Because our primary mission is to provide support to pregnant women to make good decisions regarding their unborn child, the majority of the children we place are infants. Due to the sometimes complicated needs of older children, we restrict ourselves to the placement of children under the age of three years old.
- What are the birth parents like?
The pregnant women that we meet are of all ages, socioeconomic backgrounds, religious faiths, educational levels, and various living situations. The one thing they share is that they are experiencing a pregnancy that they feel unprepared for. Approximately 85% to 90% of the pregnant women we work with chose to parent their child. The other 10% to 15% choose adoption.
- Can the birthmother change her mind?
The birth mother does have the right to change her mind at any time during her pregnancy. In Oregon she is not allowed to sign consents to the adoption until after her child is born. After the birth she may sign the consents if she is sure about her decision. We consistently remind her of her rights and want her to be as certain as possible before she makes a decision that she will have to live with for the rest of her life. However, in the state of Oregon, once the birthmother signs consents and the child is placed with the adoptive parents the birthmother cannot disrupt the adoption unless she can prove fraud or duress. Because Catholic Charities provides extensive counseling to birthmothers, the birthmothers we work with are sure of their decision when they sign the adoption consent.

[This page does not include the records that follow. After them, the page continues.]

(** From the spawned broker to the registered one: the descriptor, the entry of the registry
    and whether it was registered. *)
Definition adopt_broker (fuel : nat) (paths : RuntimePaths) (file : nat) (coordinator_proof : ProcessProof)
    (spawned : Spawned) : Coord (RuntimeDescriptor * ManagedProcessEntry * bool) :=
  now ← instant_now;
  waited ← catch (wait_for_owned_descriptor fuel paths (sp_pid spawned) (now + DEFAULT_ENSURE_TIMEOUT));
  descriptor ← match waited with
      | Done descriptor => mret descriptor
      | o => _ ← cleanup_descriptor_for_child paths (sp_pid spawned); lift o
      end;
  if other_executable coordinator_proof (sp_executable_path spawned)
     || other_executable (sp_proof spawned) (sp_executable_path spawned)
     || negb (path_eqb (rdesc_executable_path descriptor) (sp_executable_path spawned))
     || negb (rdesc_broker_pid descriptor =? sp_pid spawned)%Z
  then
    _ ← terminate_child;
    _ ← cleanup_descriptor_for_child paths (sp_pid spawned);
    fail (denied "managed process executable or descriptor identity changed")
  else
    let entry := sp_entry spawned in
    let process_entry := MkManagedProcessEntry (rp_root paths) (scope_session_key (rp_scope paths))
      (scope_workspace_id (rp_scope paths)) (scope_key (rp_scope paths)) (se_coordinator_pid entry)
      (pp_start_identity coordinator_proof) (sp_pid spawned) (pp_start_identity (sp_proof spawned))
      (rdesc_broker_instance_id descriptor) (sp_executable_path spawned) (se_executable_digest entry)
      (se_control_port entry) (se_control_nonce entry) in
    _ ← write_record file (coordinator_record paths (se_coordinator_pid entry) (se_control_port entry)
          (se_control_nonce entry) (pp_start_identity coordinator_proof)
          (Some (rdesc_broker_instance_id descriptor, pp_start_identity (sp_proof spawned))));
    r ← call (RegisterProcess process_entry);
    match r with
    | Ok registered => mret (descriptor, process_entry, registered)
    | Err error =>
        _ ← terminate_child;
        _ ← cleanup_descriptor_for_child paths (sp_pid spawned);
        fail (CoordManaged error)
    end.

(** What ends the supervision; the outcome of waiting for the child. *)
Definition supervise : Coord (Outcome CoordError ()) :=
  event ← call AwaitServe;
  match event with
  | ChildExited status => mret (map_error CoordIo (of_result status))
  | ShutdownSignal => catch terminate_child
  | ControlRequest result => _ ← lift_result result; catch terminate_child
  end.

(** [serve] from the reservation to the end of the broker, with the liveness pipe open. *)
Definition serve_broker (fuel : nat) (paths : RuntimePaths) (file : nat) (port : Z) (nonce : string)
    : Coord (RuntimeDescriptor * ManagedProcessEntry * bool * Outcome CoordError ()) :=
  r ← call CurrentExe;
  executable ← lift_result r;
  pid ← call CurrentPid;
  coordinator_proof ← registration_process_proof pid "coordinator process identity disappeared before publication";
  r ← call (ExecutableDigest executable);
  digest ← lift_managed r;
  generation ← lift (managed_generation_id executable);
  let entry := MkManagedStartingProcessEntry (rp_root paths) (scope_session_key (rp_scope paths))
    (scope_workspace_id (rp_scope paths)) (scope_key (rp_scope paths)) pid (pp_start_identity coordinator_proof)
    executable digest generation port nonce None in
  r ← call (ReserveStart entry);
  active ← lift_managed r;
  spawned ← spawn_broker paths file active entry;
  adopted ← on_error (adopt_broker fuel paths file coordinator_proof spawned)
              (drop_reservation active (sp_entry spawned));
  child_result ← supervise;
  mret (adopted, child_result).
(* ===== verification/CoordinatorTheorems.v ===== *)
(** * Theorems about the coordinator

    What the coordinator's commands may do to other processes and when they claim success,
    for every behaviour of the outside: a process is killed only after its identity was
    seen, a stop goes to the coordinator that the lock names, a restart ends with a proved
    replacement, and a broker is spawned once and under the lock. *)
From stdpp Require Import prelude gmap strings.
From S2P Require Import Prelude RustStd CliText Model Ledger Api Generation Recovery Runtime Coordinator.

Create HintDb calm.

Section logic.
Context {serde : RuntimeSerde}.

(** [m] ends and its outcome satisfies [Q]. *)
Definition ends {A} (m : Coord A) (Q : Outcome CoordError A → CoordWorld → Prop) (w : CoordWorld) : Prop :=
  ∃ o w', m w = Some (o, w') ∧ Q o w'.

(** [Q] for the outcome of a bind, from a property of what follows a result. *)
Definition bound {A B} (Q : Outcome CoordError B → CoordWorld → Prop) (next : A → CoordWorld → Prop)
    (o : Outcome CoordError A) (w : CoordWorld) : Prop :=
  match o with Done a => next a w | Fail e => Q (Fail e) w | Panic msg => Q (Panic msg) w end.

Lemma ends_ret {A} (a : A) Q w : Q (Done a) w → ends (mret a) Q w.
Proof. intros HQ. by exists (Done a), w. Qed.
Lemma ends_lift {A} (o : Outcome CoordError A) Q w : Q o w → ends (lift o) Q w.
Proof. intros HQ. by exists o, w. Qed.
Lemma ends_bind {A B} (m : Coord A) (k : A → Coord B) Q w :
  ends m (bound Q (λ a, ends (k a) Q)) w → ends (m ≫= k) Q w.
Proof.
  intros (o & w1 & Hm & Hk). unfold ends, mbind, coord_bind. rewrite Hm.
  destruct o; [exact Hk|by eexists _, _..].
Qed.
Lemma ends_mono {A} (m : Coord A) (P Q : Outcome CoordError A → CoordWorld → Prop) w :
  ends m P w → (∀ o w', P o w' → Q o w') → ends m Q w.
Proof. intros (o & w' & Hm & HP) HPQ. exists o, w'. auto. Qed.
Lemma ends_catch {A} (m : Coord A) Q w : ends m (λ o, Q (Done o)) w → ends (catch m) Q w.
Proof. intros (o & w' & Hm & HQ). exists (Done o), w'. unfold catch. by rewrite Hm. Qed.

Lemma ends_reject {B} b e (k : () → Coord B) (Q : Outcome CoordError B → CoordWorld → Prop) w :
  (b = true → Q (Fail e) w) → (b = false → ends (k tt) Q w) → ends (u ← lift (reject_if b e); k u) Q w.
Proof. intros Ht Hf. apply ends_bind, ends_lift. destruct b; simpl; auto. Qed.

(** *** What happens on the way *)

(** The answer of the last call that [f] picks. *)
Fixpoint last_answer {B} (f : ∀ A, CoordCall A → A → option B) (h : History) : option B :=
  match h with
  | [] => None
  | MkCoordEntry _ c answer :: h =>
      match f _ c answer with Some b => Some b | None => last_answer f h end
  end.

(** The calls from [h] on satisfy [P], each with the history before it. *)
Inductive Extends (P : CoordEntry → History → Prop) (h : History) : History → Prop :=
| Extends_refl : Extends P h h
| Extends_call e h' : Extends P h h' → P e h' → Extends P h (e :: h').

#[global] Instance extends_preorder P : PreOrder (Extends P).
Proof.
  split; [constructor|]. intros h1 h2 h3 H12 H23. induction H23; [done|by constructor].
Qed.

Lemma extends_suffix P h h' : Extends P h h' → h `suffix_of` h'.
Proof. induction 1; [done|by apply suffix_cons_r]. Qed.

Lemma extends_mono (P Q : CoordEntry → History → Prop) h h' :
  (∀ e h, P e h → Q e h) → Extends P h h' → Extends Q h h'.
Proof. intros HPQ. induction 1; constructor; auto. Qed.

Lemma extends_elem P h e before : Extends P [] h → e :: before `suffix_of` h → P e before.
Proof.
  intros He [new Heq]. revert new Heq. induction He as [|e' h' He IH HP]; intros new Heq.
  - by destruct new.
  - destruct new as [|x new]; simplify_eq/=; [done|]. by eapply IH.
Qed.

Record Steps (P : CoordEntry → History → Prop) (w w' : CoordWorld) : Prop := MkSteps {
  steps_clock : (cw_clock w ≤ cw_clock w')%Z;
  steps_history : Extends P (cw_history w) (cw_history w');
}.

#[global] Instance coord_steps_preorder P : PreOrder (Steps P).
Proof.
  split; [by intros w; split|]. intros w1 w2 w3 [C1 E1] [C2 E2]. split; [lia|by etrans].
Qed.

Lemma steps_mono (P Q : CoordEntry → History → Prop) w w' :
  (∀ e h, P e h → Q e h) → Steps P w w' → Steps Q w w'.
Proof. intros HPQ [C E]. split; [done|by eapply extends_mono]. Qed.

(** Functions that end whatever happens, making only calls of [P]. *)
Definition calm (P : CoordEntry → History → Prop) {A} (m : Coord A) : Prop :=
  ∀ w, ends m (λ _ w', Steps P w w') w.

Lemma calm_ret P {A} (a : A) : calm P (mret a).
Proof. intros w. by apply ends_ret. Qed.
Lemma calm_lift P {A} (o : Outcome CoordError A) : calm P (lift o).
Proof. intros w. by apply ends_lift. Qed.
Lemma calm_bind P {A B} (m : Coord A) (k : A → Coord B) : calm P m → (∀ a, calm P (k a)) → calm P (m ≫= k).
Proof.
  intros Hm Hk w. apply ends_bind. eapply ends_mono; [apply Hm|]. intros o w1 S1.
  destruct o as [a| |]; simpl; [|done..]. eapply ends_mono; [apply Hk|]. intros o w2 S2. by etrans.
Qed.
Lemma calm_catch P {A} (m : Coord A) : calm P m → calm P (catch m).
Proof. intros Hm w. apply ends_catch. eapply ends_mono; [apply Hm|]. auto. Qed.
Lemma calm_mono (P Q : CoordEntry → History → Prop) {A} (m : Coord A) :
  (∀ e h, P e h → Q e h) → calm P m → calm Q m.
Proof. intros HPQ Hm w. eapply ends_mono; [apply Hm|]. intros o w'. by apply steps_mono. Qed.
Lemma calm_then P {A} (m : Coord A) Q w :
  calm P m → (∀ o w', Steps P w w' → Q o w') → ends m Q w.
Proof. intros Hm HQ. eapply ends_mono; [apply Hm|]. auto. Qed.
End logic.

Section calls.
Context {serde : RuntimeSerde} {crypto : ApiCrypto} {coord_serde : CoordSerde}.
Context (outside : Outside) (uid : Z) (P : CoordEntry → History → Prop).

Lemma call_ends {A} (c : CoordCall A) Q w :
  (∀ answer, P (MkCoordEntry (cw_clock w) c answer) (cw_history w)) →
  (∀ answer w', Steps P w w' → cw_history w' = MkCoordEntry (cw_clock w) c answer :: cw_history w →
    (cw_clock w + least_time c answer ≤ cw_clock w')%Z → Q (Done answer) w') →
  ends (call outside c) Q w.
Proof.
  intros HP HQ. unfold ends, call. destruct (outside A c (cw_history w)) as [answer elapsed].
  eexists _, _. split; [done|]. apply HQ; simpl; [|done|lia].
  split; simpl; [lia|]. constructor; [constructor|apply HP].
Qed.

Lemma now_ends Q w :
  P (MkCoordEntry (cw_clock w) Now tt) (cw_history w) →
  (∀ w', Steps P w w' → cw_history w' = MkCoordEntry (cw_clock w) Now tt :: cw_history w →
    Q (Done (cw_clock w')) w') →
  ends (instant_now outside) Q w.
Proof.
  intros HP HQ. destruct (call_ends Now (λ _ w', Q (Done (cw_clock w')) w') w) as (o & w' & Hw' & HQ').
  - by intros [].
  - intros [] w' Hs Hh _. auto.
  - exists (Done (cw_clock w')), w'. unfold instant_now. by rewrite Hw'.
Qed.

Lemma calm_call {A} (c : CoordCall A) :
  (∀ t answer h, P (MkCoordEntry t c answer) h) → calm P (call outside c).
Proof. intros HP w. apply call_ends; [auto|]. auto. Qed.

Lemma calm_now : (∀ t h, P (MkCoordEntry t Now tt) h) → calm P (instant_now outside).
Proof. intros HP w. apply now_ends; auto. Qed.

(** A loop ends when each turn that goes on starts before the deadline and takes some time
    or reaches the deadline. *)
Lemma loop_ends {S A} (quantum : Z) (body : S → Coord (S + A)) (deadline : Z) (I : S → CoordWorld → Prop) Q fuel s w :
  (0 < quantum)%Z →
  (∀ s w, I s w → ends (body s) (λ o w',
      match o with
      | Done (inl s') => I s' w' ∧ (cw_clock w < deadline)%Z
          ∧ (cw_clock w + quantum ≤ cw_clock w' ∨ deadline ≤ cw_clock w')%Z
      | Done (inr a) => Q (Done a) w'
      | Fail e => Q (Fail e) w'
      | Panic msg => Q (Panic msg) w'
      end) w) →
  I s w → (deadline - cw_clock w ≤ Z.of_nat fuel * quantum)%Z →
  ends (loop (Datatypes.S fuel) body s) Q w.
Proof.
  intros Hquantum Hbody. revert s w. induction fuel as [|fuel IH]; intros s w HI Hfuel.
  all: apply ends_bind; eapply ends_mono; [by apply Hbody|]; intros [[s'|a]|e|msg] w1 Ho; simpl; [|by apply ends_ret|done..].
  - destruct Ho as (_ & Hlt & _). lia.
  - destruct Ho as (HI' & Hlt & Hprogress). apply IH; [done|]. nia.
Qed.

(** *** Deadlines *)

Context (Hnow : ∀ t h, P (MkCoordEntry t Now tt) h) (Hsleep : ∀ t d h, P (MkCoordEntry t (Sleep d) tt) h).

Lemma calm_ensure_stop_deadline deadline : calm P (ensure_stop_deadline outside deadline).
Proof. apply calm_bind; [by apply calm_now|]. intros now. apply calm_lift. Qed.

Lemma calm_bounded_stop_deadline shared limit : calm P (bounded_stop_deadline outside shared limit).
Proof.
  apply calm_bind; [apply calm_ensure_stop_deadline|]. intros _.
  apply calm_bind; [by apply calm_now|]. intros now. apply calm_ret.
Qed.

Lemma bounded_stop_deadline_ends shared limit Q w :
  (∀ o w', Steps P w w' → (∀ phase, o = Done phase → (phase ≤ cw_clock w' + limit)%Z) → Q o w') →
  ends (bounded_stop_deadline outside shared limit) Q w.
Proof.
  intros HQ. apply ends_bind. eapply calm_then; [apply calm_ensure_stop_deadline|]. intros o w1 S1.
  destruct o as [[]| |]; simpl; [|by apply HQ..].
  apply ends_bind, now_ends; [done|]. intros w2 S2 _. apply ends_ret, HQ; [by etrans|].
  intros phase [= <-]. lia.
Qed.

Lemma sleep_until_stop_recheck_ends shared wake Q w :
  (∀ o w', Steps P w w' →
     (o = Done tt → (cw_clock w + DESCRIPTOR_RECHECK ≤ cw_clock w' ∨ wake ≤ cw_clock w')%Z) → Q o w') →
  ends (sleep_until_stop_recheck outside shared wake) Q w.
Proof.
  intros HQ. apply ends_bind. eapply calm_then; [apply calm_ensure_stop_deadline|]. intros o w1 S1.
  destruct o as [[]| |]; simpl; [|by apply HQ..]. pose proof (steps_clock _ _ _ S1).
  apply ends_bind, now_ends; [done|]. intros w2 S2 _. pose proof (steps_clock _ _ _ S2). cbn [bound]. cbv zeta.
  unfold saturating_duration_since. destruct (Z.eqb_spec (Z.max 0 (wake - cw_clock w2)) 0).
  - apply ends_ret, HQ; [by etrans|]. lia.
  - apply ends_bind, call_ends; [by intros []|]. intros [] w3 S3 _ Hc. simpl in Hc.
    eapply calm_then; [apply calm_ensure_stop_deadline|]. intros o w4 S4. apply HQ.
    + etrans; [exact S1|]. etrans; [exact S2|]. by etrans.
    + intros _. pose proof (steps_clock _ _ _ S4). lia.
Qed.

Lemma observed_ends pid Q w :
  (∀ t read h, P (MkCoordEntry t (ReadProc pid) read) h) →
  (∀ read w', Steps P w w' → cw_history w' = MkCoordEntry (cw_clock w) (ReadProc pid) read :: cw_history w →
     Q (map_error CoordIo (process_proof read)) w') →
  ends (observed_process_proof outside pid) Q w.
Proof.
  intros HP HQ. apply ends_bind, call_ends; [done|]. intros read w1 S1 Hh _. apply ends_lift. auto.
Qed.
End calls.

(** ** Retiring a process *)

Section retiring.
Context {serde : RuntimeSerde} {crypto : ApiCrypto} {coord_serde : CoordSerde}.

(** The last look at a process: its pid and what [/proc] said. *)
Definition last_read : History → option (Z * ProcRead) :=
  last_answer (λ A c, match c in CoordCall A return A → option (Z * ProcRead) with
                      | ReadProc pid => λ read, Some (pid, read)
                      | _ => λ _, None
                      end).

(** The process was last seen to be gone, or to be the one with this identity. *)
Definition seen_absent (pid : Z) (h : History) : Prop :=
  ∃ read, last_read h = Some (pid, read) ∧ process_proof read = Done None.
Definition seen_alive (pid : Z) (start : string) (executable : PathBuf) (h : History) : Prop :=
  ∃ read proof, last_read h = Some (pid, read) ∧ process_proof read = Done (Some proof)
    ∧ is_process start executable proof = true.

(** The calls that retire a process. *)
Definition retire_call (pid : Z) (start : string) (executable : PathBuf) (e : CoordEntry) (h : History) : Prop :=
  match e with
  | MkCoordEntry _ c _ =>
      match c with
      | Now | Sleep _ => True
      | ReadProc read_pid => read_pid = pid
      | Kill killed signal => killed = pid ∧
          (seen_alive pid start executable h ∨ (signal = KILL ∧ seen_absent pid h))
      | _ => False
      end
  end.

Context (outside : Outside) (pid : Z) (start : string) (executable : PathBuf) (deadline : Z).
(** The two waits are of 1 s and 3 s, in turns of 25 ms. *)
Context (fuel : nat) (Hfuel : 120 ≤ fuel).
Local Abbreviation allowed := (retire_call pid start executable).

Lemma await_absence_ends phase w :
  (phase - cw_clock w ≤ from_secs 3)%Z →
  ends (await_absence outside (S fuel) pid deadline phase)
    (λ o w', Steps allowed w w' ∧ (o = Done true → seen_absent pid (cw_history w'))) w.
Proof.
  intros Hphase. apply (loop_ends DESCRIPTOR_RECHECK _ phase (λ _ w', Steps allowed w w')); [done| |done|].
  2: { change (from_secs 3) with (120 * DESCRIPTOR_RECHECK)%Z in Hphase.
       assert (0 < DESCRIPTOR_RECHECK)%Z by done. nia. }
  intros [] w0 S0. apply ends_bind, (now_ends _ allowed); [done|]. intros w1 S1 _.
  pose proof (steps_clock _ _ _ S1). cbn [bound].
  assert (Steps allowed w w1) as S01 by (by etrans).
  destruct (Z.leb_spec phase (cw_clock w1)); [by apply ends_ret|].
  apply ends_bind, (observed_ends _ allowed); [done|]. intros read w2 S2 Hh.
  assert (Steps allowed w w2) as S02 by (by etrans). pose proof (steps_clock _ _ _ S2).
  destruct (process_proof read) as [[proof|]| |] eqn:Hproof; cbn [bound map_error]; [| |done..].
  - apply ends_bind, (sleep_until_stop_recheck_ends _ allowed); [done..|]. intros o w3 S3 Hc.
    assert (Steps allowed w w3) by (by etrans). destruct o as [[]| |]; cbn [bound]; [|done..].
    apply ends_ret. split_and!; [done|lia|]. specialize (Hc eq_refl). lia.
  - apply ends_bind, ends_bind, (now_ends _ allowed); [done|]. intros w3 S3 Hh3. apply ends_lift.
    assert (Steps allowed w w3) by (by etrans). destruct (reject_if _ _) as [[]| |]; cbn [bound]; [|done..].
    apply ends_ret. split; [done|]. intros _. exists read. by rewrite Hh3, Hh.
Qed.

- What is the cost for an adoption?
Catholic Charities charges through a fee for services schedule. Fees will be paid at the time of the service. We anticipate the average cost of an adoption to be around $20,500. This does not include attorney fees or your child’s medical expenses. We do not pass on birthmother expenses to our adoptive parents. For those families with a low income and/or who are open to a child with risks, we offer a grant application to off set some of the costs of the adoption.
- How long does it take to finalize an adoption?
Although the finalization time can vary, adoptions are usually finalized within 6 months of placement.
- What if we become pregnant while waiting?
We ask that our parents complete any fertility treatments prior to joining our adoption pool but we understand that even “infertile” couples are occasionally surprised by an unexpected pregnancy. Naturally we would be excited and hopeful for a couple who became pregnant during the Home Study process or while waiting in our pool of families. However, we would not allow them to be considered by pregnant women interested in placing their child for adoption. We believe that each child, whether biological or adopted, deserves the undivided attention of his/her expectant parents. We would place the family on hold until the outcome of the pregnancy is determined.
- Is there support available for adoptive parents while they are in the process and waiting for a placement?
At Catholic Charities we understand how difficult the waiting can be for prospective adoptive parents who have often suffered the grief of infertility and/or miscarriage. We strive to provide our waiting and adoptive parents with as much support and encouragement as they need. We strongly recommend attendance at our “waiting family” gatherings, which provide on-going education, as well as emotional support. Many of our families have become friends after first meeting at these gatherings. We also encourage you to call your caseworker whenever you need reassurance or information.